* _LISTED ENTRIES_

Lemma scalar_pair (h l : Z) :
  isHighSurrogate h = true -> isLowSurrogate l = true -> scalar (pairCodePoint h l).
Proof. unfold isHighSurrogate, isLowSurrogate, scalar, pairCodePoint. arith. Qed.

Lemma scalar_unit (u : unit16) :
  isHighSurrogate (code u) = false -> isLowSurrogate (code u) = false ->
  scalar (code u).
Proof.
  pose proof (code_range u).
  unfold isHighSurrogate, isLowSurrogate, scalar. arith.
Qed.

(** Whatever [encodeURIComponent] returns, [decodeURIComponent] reads back. *)

Lemma decode_encode (s e : jsstring) :
  encodeURIComponent s = Normal e -> decodeURIComponent e = Normal s.
Proof.
  revert e. induction s as [|u|u l s IH1 IH2] using list_pair_ind; intros e.
  - simpl. intros [= <-]. reflexivity.
  - cbn [encodeURIComponent].
    destruct (uriUnescaped (code u)) eqn:Hu.
    + intros [= <-]. rewrite decode_unescaped by assumption. reflexivity.
    + destruct (isHighSurrogate (code u)) eqn:Hh; [discriminate|].
      destruct (isLowSurrogate (code u)) eqn:Hl; [discriminate|].
      intros [= <-]. rewrite decode_escape by (apply scalar_unit; assumption).
      simpl. rewrite utf16_unit. reflexivity.
  - change (encodeURIComponent (u :: l :: s)) with
      (let c := code u in
       if uriUnescaped c then completion_map (cons u) (encodeURIComponent (l :: s))
       else if isHighSurrogate c then
         if isLowSurrogate (code l) then
           completion_map (app (escape (pairCodePoint c (code l))))
             (encodeURIComponent s)
         else Throw URIError
       else if isLowSurrogate c then Throw URIError
       else completion_map (app (escape c)) (encodeURIComponent (l :: s))).
    cbv zeta.
    destruct (uriUnescaped (code u)) eqn:Hu.
    + destruct (encodeURIComponent (l :: s)) as [e'|] eqn:He; [|discriminate].
      intros [= <-]. rewrite decode_unescaped, (IH2 e') by auto. reflexivity.
    + destruct (isHighSurrogate (code u)) eqn:Hh.
      * destruct (isLowSurrogate (code l)) eqn:Hl; [|discriminate].
        destruct (encodeURIComponent s) as [e'|] eqn:He; [|discriminate].
        intros [= <-].
        rewrite decode_escape, (IH1 e') by (auto using scalar_pair).
        simpl. rewrite utf16_pair by assumption. reflexivity.
      * destruct (isLowSurrogate (code u)) eqn:Hl; [discriminate|].
        destruct (encodeURIComponent (l :: s)) as [e'|] eqn:He; [|discriminate].
        intros [= <-].
        rewrite decode_escape, (IH2 e') by (auto using scalar_unit).
        simpl. rewrite utf16_unit. reflexivity.
Qed.

(** [encodeURIComponent] returns exactly on the well-formed strings. *)

Lemma encode_well_formed (s : jsstring) :
  isWellFormed s = true <-> exists e, encodeURIComponent s = Normal e.
Proof.
  induction s as [|u|u l s IH1 IH2] using list_pair_ind.
  - simpl. split; eauto.
  - cbn [encodeURIComponent isWellFormed].
    destruct (uriUnescaped (code u)) eqn:Hu.
    + replace (isHighSurrogate (code u)) with false
        by (symmetry; unfold uriUnescaped, isAlpha, isDigit, isMark, isHighSurrogate in *; arith).
      replace (isLowSurrogate (code u)) with false
        by (symmetry; unfold uriUnescaped, isAlpha, isDigit, isMark, isLowSurrogate in *; arith).
      simpl. split; eauto.
    + destruct (isHighSurrogate (code u)); [split; [discriminate|intros [? [=]]]|].
      destruct (isLowSurrogate (code u)); simpl; split; eauto; try discriminate.
      intros [? [=]].
  - change (isWellFormed (u :: l :: s)) with
      (if isHighSurrogate (code u)
       then isLowSurrogate (code l) && isWellFormed s
       else negb (isLowSurrogate (code u)) && isWellFormed (l :: s)).
    change (encodeURIComponent (u :: l :: s)) with
      (let c := code u in
       if uriUnescaped c then completion_map (cons u) (encodeURIComponent (l :: s))
       else if isHighSurrogate c then
         if isLowSurrogate (code l) then
           completion_map (app (escape (pairCodePoint c (code l))))
             (encodeURIComponent s)
         else Throw URIError
       else if isLowSurrogate c then Throw URIError
       else completion_map (app (escape c)) (encodeURIComponent (l :: s))).
    cbv zeta.
    destruct (uriUnescaped (code u)) eqn:Hu.
    + replace (isHighSurrogate (code u)) with false
        by (symmetry; unfold uriUnescaped, isAlpha, isDigit, isMark, isHighSurrogate in *; arith).
      replace (isLowSurrogate (code u)) with false
        by (symmetry; unfold uriUnescaped, isAlpha, isDigit, isMark, isLowSurrogate in *; arith).
      cbn [negb andb]. rewrite IH2.
      destruct (encodeURIComponent (l :: s)); cbn [completion_map];
        split; eauto; intros [? [=]].
    + destruct (isHighSurrogate (code u)).
      * destruct (isLowSurrogate (code l)); cbn [andb];
          [|split; [discriminate|intros [? [=]]]].
        rewrite IH1.
        destruct (encodeURIComponent s); cbn [completion_map];
          split; eauto; intros [? [=]].
      * destruct (isLowSurrogate (code u)); cbn [negb andb];
          [split; [discriminate|intros [? [=]]]|].
        rewrite IH2.
        destruct (encodeURIComponent (l :: s)); cbn [completion_map];
          split; eauto; intros [? [=]].
Qed.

* _EXERCISE OBJECTIVE_
Check every line of the data, and copy the ones that contain "Lemma".

* _RESULT FOR THIS EXERCISE_
Lemma scalar_pair (h l : Z) :
Lemma scalar_unit (u : unit16) :
Lemma decode_encode (s e : jsstring) :
Lemma encode_well_formed (s : jsstring) :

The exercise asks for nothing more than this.